The week that was (19 May 2016)

- Trawling through the exquisite photos of The Terminus via the Lost Collective (and these beautiful country pubs) gave rise to thoughts about the traditional role of the pub as social hub in Australia. Historically they are demonised perhaps, as this article points out, because"we tend to fixate on the excesses – the drunkenness, the fights and the chauvinism" and yet traditionally they were so much more. Looking at pubs in working class areas such as Pyrmont, and thinking about the tiny cottages these people lived in, the pub was actually an extension of the lounge room.
It’s a beautiful French concept of socialising in a public space. As I understand it, this is why their bistros and cafes thrive. It is also why it is rare to be invited into a French home. I am pleased to see so many Sydney pubs being lovingly restored at the moment. 
- Of course, it’s not all bars and beers. I had an interesting conversation about the historical importance of the Greek milk bar recently and, as is often the case when you let a seedling thought take root, all of a sudden I'm seeing and and hearing it everywhere. I understand this is partly due to a recently published book of photographs of Greek milk bars/cafes around Australia, looking at the milk bar as “a kind of Trojan horse for the Americanisation of Australian culture, bringing in American refreshments, cinema, and music.”
- From the British pub to the American influenced Greek milk bar, there is, of course, a glaring sin of omission - any sign of a native culinary culture. John Newton is calling it “food racism” in this article (we are hearing a lot from John as he promotes his new book The Oldest Foods on Earth).
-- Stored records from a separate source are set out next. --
Lemma field_denotes_witness : exists set, parseSet month_range "NOV-feb,6/3" ∅ = Ret (Ok set) /\
  forall v, v ∈ set <-> ((11 <= v <= 12 \/ 1 <= v <= 2) \/ v = 6 \/ v = 9 \/ v = 12).
Proof.
  destruct (field_denotes month_range ["NOV-feb"; "6/3"] [fun v => steps_from 11 12 1 v \/ steps_from 1 2 1 v; steps_from 6 12 3])
    as (set & E & Hin); [apply month_range_ok|discriminate| |].
  - constructor; [|constructor; [|constructor]].
    + apply pm_plain. apply (im_wrap month_range 1 "NOV" "feb" 11 2); [split; first [reflexivity|split; discriminate|cbn; lia]..|lia].
    + apply (pm_step month_range "6" "3" 3); [reflexivity|reflexivity|lia|]. apply (im_one month_range 3 "6" 6). split; first [reflexivity|split; discriminate|cbn; lia].
  - exists set. split; [exact E|]. intros v. rewrite Hin, Exists_cons, Exists_cons, Exists_nil. unfold steps_from.
    split; [intros [H|[H|[]]]|intros [H|H]]; [| |left|right; left]; rewrite ?Z.mod_1_r in *; zdiv.
Defined.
The Waverley Root quote he opens his article with is somewhat hard to argue with: “food is a function of the soil, for which reason every country has the food naturally fit for it.” It's all about terroir.
- And for a TWTW first, a little on sport. This one comes via Alex Herbert, who questioned the use of “duck egg” to mean zero in sport (“He has clearly never eaten a duck egg and I'm clearly not up on sports saying meanings.”) I’m ashamed to note in all my summers watching the tests I had never questioned the term. Apparently it comes from the shape of the egg - it looks like a zero. For those who instead spent their summers watching tennis, you are not left out, apparently it is the English bastardisation of the French word for egg (l’oeuf) that is the etymology of the word “love” in tennis.
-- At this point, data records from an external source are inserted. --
(* ===== verification/EventSpec.v ===== *)
(** * EventSpec: what EventBridge promises

    Records stay well-formed; an event reaches the targets of the enabled rules of its bus
    whose patterns mean it, and no others; a replay delivers the archived events again. *)

From stdpp Require Import sorting.
From S2P Require Import Prelude Bytes Ident Clock GoText Wire Bolt Cursor Tx Star Pattern PatternSpec Cron Events EventApi EventHandlers EventInv EventRun.

Section spec.
Context `{B : Bolt} {BL : BoltLaws B} `{GT : GoText} `{JT : JsonText} `{ET : EventText} (ident : Identity).
#[local] Set Default Proof Using "BL".

(** ** The rules of a bus *)

Lemma sorted_values {V} (R : V -> V -> Prop) (l : list (string * V)) :
  StronglySorted key_lt l -> (forall a b, a ∈ l -> b ∈ l -> key_lt a b -> R a.2 b.2) -> StronglySorted R l.*2.
Proof using.
  intros Hs. induction Hs as [|e l Hl IH He]; intros HR; [constructor|]. rewrite fmap_cons. constructor.
  - apply IH. intros a b Ha Hb. apply HR; by right.
  - apply Forall_forall. intros v (e' & -> & He')%list_elem_of_fmap. rewrite Forall_forall in He. apply HR; [by left|by right|by apply He].
Qed.

Lemma Rules_spec db bus : events_ok db -> no_nul bus = true ->
  StronglySorted (fun a b => bytes_lt (ru_Name a) (ru_Name b)) (Rules bus "" db) /\
  forall r, r ∈ Rules bus "" db <-> ru_Bus r = bus /\ find_rule db (ru_Bus r) (ru_Name r) = Some r.
Proof.
  intros [HR _] Hnul. unfold Rules. rewrite opt_prefixed_default.
  assert (forall k r, (k, r) ∈ prefixed (ruleKey bus "") (default bempty (e_rules db)) <-> k = ruleKey bus (ru_Name r) /\ ru_Bus r = bus /\ get (e_rules db) k = Some r) as Hin.
  { intros k r. rewrite elem_of_prefixed, <- get_default. split.
    - intros [Hp Hr]. destruct (ro_rule _ _ HR k r Hr) as (-> & Hb & _). apply nul_prefix in Hp as [<- _]; [done| |done].
      by apply (exists_no_nul db).
    - intros (-> & _ & Hr). split; [|done]. apply nul_prefix; [done|done|]. split; [done|]. apply has_prefix_nil. }
  split.
  - apply sorted_values; [apply prefixed_sorted|]. intros [k a] [k' b] [-> _]%Hin [-> _]%Hin. unfold key_lt, bytes_lt, ruleKey. cbn [fst snd].
    by rewrite !bytes_cmp_app.
  - intros r. rewrite list_elem_of_fmap. split.
    + intros ([k r'] & -> & (-> & Hb & Hr)%Hin). cbn [snd]. split; [done|]. by rewrite Hb.
    + intros [Hb Hr]. exists (ruleKey bus (ru_Name r), r). split; [done|]. apply Hin. rewrite <- Hb. done.
Qed.

(** ** Deliveries *)

(** The rules an event is for. *)
Definition selects (doc : json) (r : rule) : Prop :=
  ru_State r = "ENABLED" /\ ru_Pattern r <> "" /\ exists src, json_parse (ru_Pattern r) = Some src /\ matches src doc.

Definition selectsb (doc : json) (wanted : option (gset string)) (r : rule) : bool :=
  String.eqb (ru_State r) "ENABLED" && negb (String.eqb (ru_Pattern r) "") &&
  (match wanted with Some f => bool_decide (rule_ARN ident r ∈ f) | None => true end) &&
  (match parse_pattern (ru_Pattern r) with Ok p => node_match p doc | Err _ => false end).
So, from four Australian stories I managed to link three of them to France. Tres bien. 
- The last word, and the most important this week, is for our dairy farmers. I have been trying to get my head around this for a week now, and I'm still not quite there. What I do know - both Murray Goulburn and Fonterra are retrospectively cutting the price they pay for milk (they represent around two thirds of Australian dairy farmers) plunging thousands of farmers into instant debt. They are suggesting this is to make up for a drop in interest from the Chinese market. Is this a story of mismanagement on behalf of these companies or is this actually about a flailing industry? And, irrespective of the reason and the market, this retrospective price shift astounds me. In fact it horrifies me. You can listen to what Waleed Aly has to say about it here, or read it in the Oz here. I am still dumbfounded. One thing is for sure and certain, we can’t complain if we keep seeking the cheapest. Good food costs money and we all march with our wallets.